Divide by Zero    3/5 stars

“Indivisible” is the Indiegogo-crowdfunded 2019 swan song of Lab Zero Games, a troubled Indie development team formerly known as Reverge Labs, the developer of the niche Indie Fighting game, “Skullgirls.” Thanks to some slightly edgy comments made by Lab Zero head, Mike Zaimont, and the to-be-expected response of the diverse team of snowflakes-of-color working at Lab Zero at the time, the studio imploded in the wake of an attempt to Cancel Mr. Zaimont, which instead saw him perform a hostile takeover of the studio, to which the offended parties had no other recourse but to resign. Thanks to this confluence of Cancel Culture and Business Culture, ongoing development on “Indivisible” has been stopped, leaving the game without a sizeable amount of promised add-on content.

But who cares about Twitter drama? Is the game good? Yeeeeaaaaah… No, not really.

Presentation
Whether they’re known by the name Reverge Labs or Lab Zero, the team behind “Indivisible” and “Skullgirls” made a splash with their incredible hand-drawn and hand-animated visuals. “Indivisible” is a gorgeous game with a fantastic Western-Anime art style, fluid animation, bold use of color and style… but a rather inconsistent vision for its world. “Indivisible” falls prey to the anime trope of world-building in which numerous different anachronistic styles are all stirred together into a big mess. So, while there are plenty of remote forest villages and mystical mountains and magical floating castles in the sky, there’s also a steampunk kingdom and a fairly-modern Asian city, filled with neon lights and protected from evil by a Super Sentai hero who rides a motorcycle.

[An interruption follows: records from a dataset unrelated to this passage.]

(** Events that are not the [b] boundary of group [k] leave that instant
    of the group as it is. *)
Lemma group_loop_keeps_time (b : boundary) (events : list event) (k : string) :
  (forall e, e ∈ events -> ~ is_boundary b e k) ->
  forall (groups groups' : gmap string scan) (g : scan),
  group_loop events groups = Ok groups' -> groups !! k = Some g ->
  exists g', groups' !! k = Some g' /\
             boundary_time b g' = boundary_time b g.
Proof.
  induction events as [|e es IH]; intros Hnone groups groups' g H Hg;
    simpl in H.
  - injection H as <-. eauto.
  - apply bind_Ok in H as (next & Hstep & H).
    destruct (group_step_keeps_key _ _ _ k Hstep) as [g1 Hg1]; [eauto|].
    destruct (group_step_time b _ _ _ _ _ Hstep Hg1)
      as [(Hb & _)|(_ & Hsame)].
    + destruct (Hnone e); [apply elem_of_cons; by left | done].
    + rewrite Hg in Hsame. simpl in Hsame.
      destruct (IH (fun e' He' => Hnone e' (list_elem_of_further _ _ _ He'))
                   _ _ _ H Hg1) as (g' & Hg' & Ht).
      exists g'. split; [done | congruence].
Qed.

(** The last [b] boundary event of a group decides that instant. *)
Lemma group_loop_last (b : boundary) (pre post : list event) (e : event)
    (k : string) (groups groups' : gmap string scan) :
  group_loop (pre ++ e :: post) groups = Ok groups' ->
  is_boundary b e k ->
  (forall e', e' ∈ post -> ~ is_boundary b e' k) ->
  exists g t, groups' !! k = Some g /\ parse_time e = Ok t /\
              boundary_time b g = Some t.
Proof.
  intros H He Hpost.
  apply group_loop_app in H as (mid & _ & H). simpl in H.
  apply bind_Ok in H as (next & Hstep & H).
  destruct (group_step_sets b _ _ _ _ Hstep He) as (g1 & t & Hg1 & Ht & Hb).
  destruct (group_loop_keeps_time b post k Hpost _ _ _ H Hg1)
    as (g & Hg & Hsame).
  exists g, t. split; [done|]. split; [done | congruence].
Qed.

(** An instant of a group is set exactly when it was set at the start of
    the loop or the loop met a matching boundary event of the group. *)
Lemma group_loop_time_set (b : boundary) (events : list event) (k : string) :
  forall (groups groups' : gmap string scan) (g : scan),
  group_loop events groups = Ok groups' -> groups' !! k = Some g ->
  (is_Some (boundary_time b g) <->
   is_Some (groups !! k ≫= boundary_time b) \/
   exists e, e ∈ events /\ is_boundary b e k).
Proof.
  induction events as [|e es IH]; intros groups groups' g H Hg; simpl in H.
  - injection H as <-. rewrite Hg. simpl. split; [by left|].
    intros [Hset|(e & He & _)]; [done | inversion He].
  - apply bind_Ok in H as (next & Hstep & H).
    rewrite (IH _ _ _ H Hg). clear IH.
    assert (Hnext : is_Some (next !! k ≫= boundary_time b) <->
                    is_Some (groups !! k ≫= boundary_time b) \/
                    is_boundary b e k).
    { destruct (next !! k) as [g1|] eqn:Hg1.
      - destruct (group_step_time b _ _ _ _ _ Hstep Hg1)
          as [(Hb & t & _ & Ht)|(Hn & Hsame)]; simpl.
        + rewrite Ht. split; [by right | eauto].
        + rewrite Hsame. split; [by left | by intros [?|?]].
      - simpl. split; [by intros [? [=]]|].
        intros [Hset|Hb].
        + destruct (groups !! k) as [g0|] eqn:Hg0; [|by destruct Hset].
          destruct (group_step_keeps_key _ _ _ k Hstep) as [g1 Hg1'];
            [eauto | congruence].
        + destruct (group_step_sets b _ _ _ _ Hstep Hb) as (g1 & _ & ? & _).
          congruence. }
    rewrite Hnext. split.
    + intros [[Hset|Hb]|(e' & He' & Hb)]; [by left | |].
      * right. exists e. split; [apply elem_of_cons; by left | done].
      * right. exists e'. split; [apply elem_of_cons; by right | done].
    + intros [Hset|(e' & He' & Hb)]; [by left; left|].
      apply elem_of_cons in He' as [->|He']; [by left; right|].
      right. eauto.
Qed.

(** ** Completed scans and their statistics *)

Lemma completed_scans_elem (groups : gmap string scan) (g : scan) :
  g ∈ completed_scans groups <->
  is_completed g = true /\ exists key, groups !! key = Some g.
Proof.
  unfold completed_scans.
  rewrite list_elem_of_In, filter_In, <- list_elem_of_In, list_elem_of_fmap.
  split.
  - intros [([key g0] & -> & Hin) Hc]. split; [done|]. exists key.
    by apply elem_of_map_to_list.
  - intros [Hc [key Hkey]]. split; [|done]. exists (key, g).
    split; [done | by apply elem_of_map_to_list].
Qed.











(** ** Reading the log and running main *)






Lemma main_parsed (fs : string -> option string)
    (default_events_file : string) (argv : list string) (content : string)
    (events : list event) :
  let file := events_file default_events_file argv in
  fs file = Some content ->
  load_lines (file_lines content) = Some events ->
  main fs default_events_file argv
  = match group_events events with
    | Raise e =>
        ([PrintAnalyzing file; PrintRule; PrintTotalEvents (length events)],
         Raise e)
    | Ok groups =>
        ([PrintAnalyzing file; PrintRule; PrintTotalEvents (length events)]
         ++ (report groups).1, (report groups).2)
    end.
Proof.
  intros file Hfs Hload. subst file. unfold main, parse_events_file.
  cbv zeta. rewrite Hfs, Hload. simpl.
  destruct (group_events events) as [groups|x]; [|done].
  by destruct (report groups).
Qed.

(** ** Least and greatest instants from the computed lists *)

Lemma least_iff (P P' : Z -> Prop) (m : Z) :
  (forall t, P t <-> P' t) -> least P m -> least P' m.
Proof.
  intros Hext [Hm Hlo]. split; [by apply Hext|].
  intros t Ht. apply Hlo. by apply Hext.
Qed.

Lemma greatest_iff (P P' : Z -> Prop) (m : Z) :
  (forall t, P t <-> P' t) -> greatest P m -> greatest P' m.
Proof.
  intros Hext [Hm Hhi]. split; [by apply Hext|].
  intros t Ht. apply Hhi. by apply Hext.
Qed.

Audiowise, “Indivisible” is quite good. The soundtrack was commissioned from long-time Squaresoft veteran, Kiroki Kikuta (of “Secret of Mana” fame), and features a number of pleasantly-catchy and thematically appropriate tunes. The game is also fully voice-acted, though without any particularly well-known veterans in the mix. The vocal performances are a bit of a mixed bag, with some characters’ delivery notably more wooden than others, but never gets to ‘90s-anime-dub levels of awful, thankfully.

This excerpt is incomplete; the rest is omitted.